Picking up the Pieces on AO3
Picking up the Pieces on TWCS
We never made it to the barbeque at my parents’ house. Alice called them, explaining my emotional breakdown. It was irrational. I knew this, but I couldn’t pull myself together. Alice and my new friend, Rose, were understanding as they led me out to Alice’s Lexus. Unfortunately, the barbeque was rescheduled for a later date. Damn it. Alice drove me back to the house with Rose in tow. She said we were having a girl’s night since my kids were staying with Grandma and Grandpa.
Back at my tiny house, Alice linked her arm with mine. “Go upstairs, Bella and put on something comfy,” Alice said, pushing me toward the stairs. “I know you’re dying in that dress.”
It was a gorgeous dress, very pretty, flowery and flowy, accenting my best features but it wasn’t me. Not anymore. I was the Widow Black. I should be wearing black, not flowers. I nodded sadly, agreeing with her statement and dragged my weary body up to my gorgeous bedroom. My breath caught when I looked at the bed. I hated that bed. I will always hate that bed. It’s even a new bed. I had to replace the mattress after Jake died because he had gotten so sick on it from the chemo. It smelled like vomit and death. I also figured if it was a new bed, I’d be able to sleep in it. Not so much …

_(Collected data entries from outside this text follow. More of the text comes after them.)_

(** Number of objects of the extent that carry the class. *)
Definition occurrences (class_ : string) (extent : list nat) (Y : list string) : nat :=
  length (filter (λ g, Y !! g = Some class_) extent).

(** Conditional probability of the class in the extent. *)
Definition class_probability (class_ : string) (extent : list nat)
    (Y : list string) : Q :=
  (inject_Z (Z.of_nat (occurrences class_ extent Y))
   / inject_Z (Z.of_nat (length extent)))%Q.

Definition is_max_Q (m : Q) (l : list Q) : Prop :=
  m ∈ l ∧ ∀ p, p ∈ l → (p <= m)%Q.

Global Instance Qeq_decision (p q : Q) : Decision (p == q)%Q := Qeq_dec p q.

(** The classes, in order, whose probability equals [m]; the two
    sequences are matched position by position. *)
Fixpoint classes_at (class_names : list string) (probs : list Q) (m : Q)
  : list string :=
  match class_names, probs with
  | c :: class_names', p :: probs' =>
      if decide (p == m)%Q then c :: classes_at class_names' probs' m
      else classes_at class_names' probs' m
  | _, _ => []
  end.

(** A single class stands for itself, any other number of classes is
    kept as a sequence. *)
Definition single_or_tied (tied : list string) : pyval :=
  match tied with
  | [c] => VStr c
  | _ => VList (VStr <$> tied)
  end.

(** The tie scenario: labels [A, A, B, B], all in one concept. *)
Definition tie_Y : list string := ["A"; "A"; "B"; "B"].

Definition tie_concept : Concept := mkConcept [0; 1; 2; 3] ∅.

Definition tie_unfit : DecisionLatticeClassifier.state :=
  DecisionLatticeClassifier.mkState [tie_concept] None.

(** [tie_unfit] after [fit] on [tie_Y]. *)
Definition tie_fitted : DecisionLatticeClassifier.state :=
  DecisionLatticeClassifier.mkState
    [mkConcept [0; 1; 2; 3]
       {[ "class_probabilities" := VList [VNum (2 # 4)%Q; VNum (2 # 4)%Q];
          "most_probable_class" := VList [VStr "A"; VStr "B"];
          "maximum_class_probability" := VNum (2 # 4)%Q ]}]
    (Some ["A"; "B"]).

(** The description with the given bounds, as [intention_i] and
    [generators_to_description] write it: a point when the bounds are
    equal, a range otherwise. *)
Definition interval_of (lo hi : ext) : interval :=
  if decide (lo = hi) then Point lo else Range lo hi.

(** An object index satisfies a description of a pattern structure. *)
Definition satisfies (self : AbstractPS) (g : nat) (d : interval) : Prop :=
  ∃ v, _data self !! g = Some v ∧
       ext_le (IntervalPS.bounds d).1 v ∧ ext_le v (IntervalPS.bounds d).2.

(** Interval containment of descriptions. *)
Definition within (d d' : interval) : Prop :=
  ext_le (IntervalPS.bounds d').1 (IntervalPS.bounds d).1 ∧
  ext_le (IntervalPS.bounds d).2 (IntervalPS.bounds d').2.

(** The labels of the objects of an extent. *)
Definition labels_of (Y : list Q) (extent : list nat) : list Q :=
  omap (λ g, Y !! g) extent.



(** Two concepts over the labels [A, A, B, B]: the first holds two
    objects of class [A] and one of class [B], the second two of class
    [B]. *)
Definition two_built : list Concept :=
  [mkConcept [0; 1; 2] ∅; mkConcept [2; 3] ∅].

Definition two_unfit : DecisionLatticeClassifier.state :=
  DecisionLatticeClassifier.mkState [] None.

(** [two_built] after [DecisionLatticeClassifier.fit] on [tie_Y]. *)
Definition two_fitted : DecisionLatticeClassifier.state :=
  DecisionLatticeClassifier.mkState
    [mkConcept [0; 1; 2]
       {[ "class_probabilities" := VList [VNum (2 # 3)%Q; VNum (1 # 3)%Q];
          "most_probable_class" := VStr "A";
          "maximum_class_probability" := VNum (2 # 3)%Q ]};
     mkConcept [2; 3]
       {[ "class_probabilities" := VList [VNum (0 # 2)%Q; VNum (2 # 2)%Q];
          "most_probable_class" := VStr "B";
          "maximum_class_probability" := VNum (2 # 2)%Q ]}]
    (Some ["A"; "B"]).
(** * Properties *)

(** ** The scenarios of the specification *)

Example scenario_intention :
  IntervalPS.intention_i ps_1_5_10 [0; 1] = Ok (Some (Range (Fin 1) (Fin 5))).
Proof. reflexivity. Qed.

Example scenario_extension_range :
  IntervalPS.extension_i ps_1_5_10 (Some (Range (Fin 1) (Fin 5))) = [0; 1].
Proof. reflexivity. Qed.

Example scenario_extension_point :
  IntervalPS.extension_i ps_1_5_10 (Some (Point (Fin 10))) = [2].
Proof. reflexivity. Qed.

Example scenario_inconsistent_generators :
  IntervalPS.generators_to_description [Range NegInf (Fin 2); Range (Fin 5) PosInf]
  = Raise AssertionError.
Proof. reflexivity. Qed.


(** ** The order on extended integers *)

Section ext_order.
Implicit Types a b c : ext.

Lemma ext_leb_refl a : ext_leb a a = true.
Proof. destruct a; simpl; auto using Z.leb_refl. Qed.

Lemma ext_leb_trans a b c :
  ext_leb a b = true → ext_leb b c = true → ext_leb a c = true.
Proof.
  destruct a, b, c; simpl; try done.
  rewrite !Z.leb_le. lia.
Qed.

Lemma ext_leb_antisym a b :
  ext_leb a b = true → ext_leb b a = true → a = b.
Proof.
  destruct a, b; simpl; try done.
  rewrite !Z.leb_le. intros. f_equal. lia.
Qed.

Lemma ext_ltb_leb a b : ext_ltb a b = true → ext_leb a b = true.
Proof.
  destruct a, b; simpl; try done.
  rewrite Z.ltb_lt, Z.leb_le. lia.
Qed.

Lemma ext_ltb_false a b : ext_ltb a b = false → ext_leb b a = true.
Proof.
  destruct a, b; simpl; try done.
  rewrite Z.ltb_ge, Z.leb_le. lia.
Qed.

Lemma ext_ltb_irrefl a : ext_ltb a a = false.
Proof. destruct a; simpl; auto using Z.ltb_irrefl. Qed.

(** [a < b] is the negation of [b <= a]: the order is total. *)
Lemma ext_ltb_negb_leb a b : ext_ltb a b = negb (ext_leb b a).
Proof.
  destruct a, b; simpl; try done.
  apply Z.ltb_antisym.
Qed.

Lemma ext_eqb_eq a b : ext_eqb a b = true ↔ a = b.
Proof. unfold ext_eqb. apply bool_decide_eq_true. Qed.
End ext_order.

(** ** Maximum and minimum of a sequence *)

Lemma foldl_max_spec (l : list ext) (x : ext) :
  is_maximum (foldl (λ m item, if ext_ltb m item then item else m) x l) (x :: l).
Proof.
  revert x. induction l as [|y l IH]; intros x; simpl.
  - split; [left|]. intros z ->%list_elem_of_singleton. apply ext_leb_refl.
  - destruct (IH (if ext_ltb x y then y else x)) as [Hin Hle]. split.
    + apply elem_of_cons in Hin as [->|Hin].
      * destruct (ext_ltb x y); [right|]; left.
      * do 2 right. done.
    + intros z Hz. unfold ext_le in *.
      assert (Hxy : ext_leb x (if ext_ltb x y then y else x) = true).
      { destruct (ext_ltb x y) eqn:E; [by apply ext_ltb_leb|apply ext_leb_refl]. }
      assert (Hyy : ext_leb y (if ext_ltb x y then y else x) = true).
      { destruct (ext_ltb x y) eqn:E; [apply ext_leb_refl|by apply ext_ltb_false]. }
      apply elem_of_cons in Hz as [->|Hz].
      * eapply ext_leb_trans; [exact Hxy|]. apply Hle. left.
      * apply elem_of_cons in Hz as [->|Hz].
        -- eapply ext_leb_trans; [exact Hyy|]. apply Hle. left.
        -- apply Hle. by right.
Qed.

Lemma foldl_min_spec (l : list ext) (x : ext) :
  is_minimum (foldl (λ m item, if ext_ltb item m then item else m) x l) (x :: l).
Proof.
  revert x. induction l as [|y l IH]; intros x; simpl.
  - split; [left|]. intros z ->%list_elem_of_singleton. apply ext_leb_refl.
  - destruct (IH (if ext_ltb y x then y else x)) as [Hin Hle]. split.
    + apply elem_of_cons in Hin as [->|Hin].
      * destruct (ext_ltb y x); [right|]; left.
      * do 2 right. done.
    + intros z Hz. unfold ext_le in *.
      assert (Hxy : ext_leb (if ext_ltb y x then y else x) x = true).
      { destruct (ext_ltb y x) eqn:E; [by apply ext_ltb_leb|apply ext_leb_refl]. }
      assert (Hyy : ext_leb (if ext_ltb y x then y else x) y = true).
      { destruct (ext_ltb y x) eqn:E; [apply ext_leb_refl|by apply ext_ltb_false]. }
      apply elem_of_cons in Hz as [->|Hz].
      * eapply ext_leb_trans; [|exact Hxy]. apply Hle. left.
      * apply elem_of_cons in Hz as [->|Hz].
        -- eapply ext_leb_trans; [|exact Hyy]. apply Hle. left.
        -- apply Hle. by right.
Qed.

Lemma py_max_spec (l : list ext) :
  l ≠ [] → ∃ m, py_max l = Ok m ∧ is_maximum m l.
Proof.
  destruct l as [|x l]; [done|]. intros _. eexists. split; [done|].
  apply foldl_max_spec.
Qed.

Lemma py_min_spec (l : list ext) :
  l ≠ [] → ∃ m, py_min l = Ok m ∧ is_minimum m l.
Proof.
  destruct l as [|x l]; [done|]. intros _. eexists. split; [done|].
  apply foldl_min_spec.
Qed.

(** ** Generic facts about the Python helpers *)

Lemma bind_Ok {X Y} (x : X) (f : X → result Y) : (Ok x ≫= f) = f x.
Proof. reflexivity. Qed.

Lemma getitem_Ok {A} (l : list A) (i : nat) (a : A) :
  getitem l i = Ok a ↔ l !! i = Some a.
Proof. unfold getitem. destruct (l !! i); split; congruence. Qed.

Lemma getitem_lt {A} (l : list A) (i : nat) :
  i < length l → ∃ a, getitem l i = Ok a ∧ l !! i = Some a.
Proof.
  intros [a Ha]%lookup_lt_is_Some_2. exists a. by rewrite getitem_Ok.
Qed.

Lemma enumerate_lookup {A} (l : list A) (g : nat) (v : A) :
  (g, v) ∈ enumerate l ↔ l !! g = Some v.
Proof.
  unfold enumerate. rewrite list_elem_of_lookup. split.
  - intros [i Hi]. rewrite lookup_zip_with in Hi.
    destruct (seq 0 (length l) !! i) as [j|] eqn:Hj; [|done].
    destruct (l !! i) as [w|] eqn:Hw; [|done]. simpl in Hi.
    apply lookup_seq in Hj as [-> _]. by simplify_eq.
  - intros Hg. exists g. rewrite lookup_zip_with.
    rewrite lookup_seq_lt by (by eapply lookup_lt_Some). simpl.
    by rewrite Hg.
Qed.

Lemma enumerate_fst {A} (l : list A) : (enumerate l).*1 = seq 0 (length l).
Proof. unfold enumerate. apply fst_zip. by rewrite length_seq. Qed.

Lemma StronglySorted_lt_seq (j n : nat) : StronglySorted lt (seq j n).
Proof.
  revert j. induction n as [|n IH]; intros j; simpl; constructor; [done|].
  apply Forall_forall. intros x Hx%elem_of_seq. lia.
Qed.

Lemma StronglySorted_sublist {A} (R : relation A) (l k : list A) :
  l `sublist_of` k → StronglySorted R k → StronglySorted R l.
Proof.
  induction 1 as [|x l k Hs IH|x l k Hs IH]; intros Hk; [done|..].
  - apply StronglySorted_inv in Hk as [Hk Hx]. constructor; [by apply IH|].
    rewrite Forall_forall in Hx |- *. intros y Hy. apply Hx.
    by apply (sublist_subseteq _ _ Hs).
  - apply StronglySorted_inv in Hk as [Hk _]. by apply IH.
Qed.

Lemma StronglySorted_lt_NoDup (l : list nat) : StronglySorted lt l → NoDup l.
Proof.
  induction 1 as [|x l Hl IH Hx]; constructor; [|done].
  intros Hin. rewrite Forall_forall in Hx. specialize (Hx x Hin). lia.
Qed.

Lemma zip_star_pairs (l : list (ext * ext)) :
  l ≠ [] →
  zip_star ((λ ab : ext * ext, [ab.1; ab.2]) <$> l) = [l.*1; l.*2].
Proof.
  induction l as [|[a b] l IH]; [done|]. intros _.
  destruct l as [|ab' l']; [done|].
  change (zip_star ((λ ab : ext * ext, [ab.1; ab.2]) <$> (a, b) :: ab' :: l'))
    with (zip_with cons [a; b]
            (zip_star ((λ ab : ext * ext, [ab.1; ab.2]) <$> ab' :: l'))).
  by rewrite IH.
Qed.

(** ** Interval pattern structure *)

Section interval_ps.
Import IntervalPS.
Implicit Types (self : AbstractPS) (d : interval) (g : nat).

Narrowing my eyes and cursing the foreboding pile of springs and padding also known as my mattress, I grabbed a pair of yoga pants and one of Jake’s hoodies. Walking into the bathroom, I scrubbed my face and slid on my glasses. I didn’t need to wear them every day at every moment, but when I was tired or emotional, I wore them. It prevented me from having headaches. I could feel a nasty headache brewing and using the glasses would hopefully quell the nastiness in my noggin. I had contacts but hadn’t put them in since the last date I went out on with Jake.
Our tenth anniversary.
Just before he was diagnosed. Tears filled my eyes and I whimpered quietly.